_Exercise prompt:_ Copy exactly, please, each line of the data below until the line that contains "From stdpp Require" has been copied, beginning at the top.

==========

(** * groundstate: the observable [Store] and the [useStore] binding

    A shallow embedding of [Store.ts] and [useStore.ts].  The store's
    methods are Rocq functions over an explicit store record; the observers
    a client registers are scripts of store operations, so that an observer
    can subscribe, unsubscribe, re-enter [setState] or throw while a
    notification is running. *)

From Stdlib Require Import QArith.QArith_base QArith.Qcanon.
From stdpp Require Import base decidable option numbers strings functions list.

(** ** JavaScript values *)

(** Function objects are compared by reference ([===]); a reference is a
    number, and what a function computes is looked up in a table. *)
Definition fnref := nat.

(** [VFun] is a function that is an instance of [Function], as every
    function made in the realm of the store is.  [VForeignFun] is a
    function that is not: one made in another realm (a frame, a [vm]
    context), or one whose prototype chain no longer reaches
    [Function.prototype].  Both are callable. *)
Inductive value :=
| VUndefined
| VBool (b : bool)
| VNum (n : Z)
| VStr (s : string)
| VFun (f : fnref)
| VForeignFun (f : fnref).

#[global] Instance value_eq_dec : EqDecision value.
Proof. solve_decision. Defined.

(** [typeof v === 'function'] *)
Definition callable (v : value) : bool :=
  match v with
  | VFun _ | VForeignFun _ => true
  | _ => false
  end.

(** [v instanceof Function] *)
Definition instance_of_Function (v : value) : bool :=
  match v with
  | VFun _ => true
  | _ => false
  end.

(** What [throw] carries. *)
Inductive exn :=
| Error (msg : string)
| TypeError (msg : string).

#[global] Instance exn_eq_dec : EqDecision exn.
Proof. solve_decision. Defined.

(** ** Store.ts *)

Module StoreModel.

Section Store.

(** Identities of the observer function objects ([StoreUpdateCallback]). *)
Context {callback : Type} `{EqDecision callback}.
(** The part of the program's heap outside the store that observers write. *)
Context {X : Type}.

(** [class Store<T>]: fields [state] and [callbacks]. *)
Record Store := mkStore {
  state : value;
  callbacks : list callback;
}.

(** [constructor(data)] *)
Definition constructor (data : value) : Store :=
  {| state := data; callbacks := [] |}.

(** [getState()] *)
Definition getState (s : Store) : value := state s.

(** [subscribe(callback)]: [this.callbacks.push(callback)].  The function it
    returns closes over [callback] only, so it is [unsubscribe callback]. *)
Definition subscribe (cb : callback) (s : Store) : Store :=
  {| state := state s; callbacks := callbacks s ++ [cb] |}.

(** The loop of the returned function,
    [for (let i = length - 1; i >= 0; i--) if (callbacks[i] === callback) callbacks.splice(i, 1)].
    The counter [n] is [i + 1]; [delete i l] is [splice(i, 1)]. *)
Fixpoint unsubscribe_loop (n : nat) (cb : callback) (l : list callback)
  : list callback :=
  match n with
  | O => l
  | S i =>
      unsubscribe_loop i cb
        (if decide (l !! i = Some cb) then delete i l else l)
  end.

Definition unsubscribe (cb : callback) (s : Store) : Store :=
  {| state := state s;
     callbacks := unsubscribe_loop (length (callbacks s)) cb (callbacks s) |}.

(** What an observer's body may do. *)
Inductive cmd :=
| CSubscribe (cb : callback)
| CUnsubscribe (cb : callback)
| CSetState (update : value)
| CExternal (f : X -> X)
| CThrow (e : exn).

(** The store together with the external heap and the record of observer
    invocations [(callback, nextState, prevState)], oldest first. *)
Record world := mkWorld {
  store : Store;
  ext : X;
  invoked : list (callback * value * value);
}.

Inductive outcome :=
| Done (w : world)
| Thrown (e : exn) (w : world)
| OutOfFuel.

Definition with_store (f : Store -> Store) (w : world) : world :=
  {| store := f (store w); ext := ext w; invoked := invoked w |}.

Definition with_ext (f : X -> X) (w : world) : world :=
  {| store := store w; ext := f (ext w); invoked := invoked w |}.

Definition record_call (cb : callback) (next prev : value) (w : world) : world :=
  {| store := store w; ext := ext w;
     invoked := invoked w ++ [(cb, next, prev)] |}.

==========

_Exercise response:_
(** * groundstate: the observable [Store] and the [useStore] binding

    A shallow embedding of [Store.ts] and [useStore.ts].  The store's
    methods are Rocq functions over an explicit store record; the observers
    a client registers are scripts of store operations, so that an observer
    can subscribe, unsubscribe, re-enter [setState] or throw while a
    notification is running. *)

From Stdlib Require Import QArith.QArith_base QArith.Qcanon.
From stdpp Require Import base decidable option numbers strings functions list.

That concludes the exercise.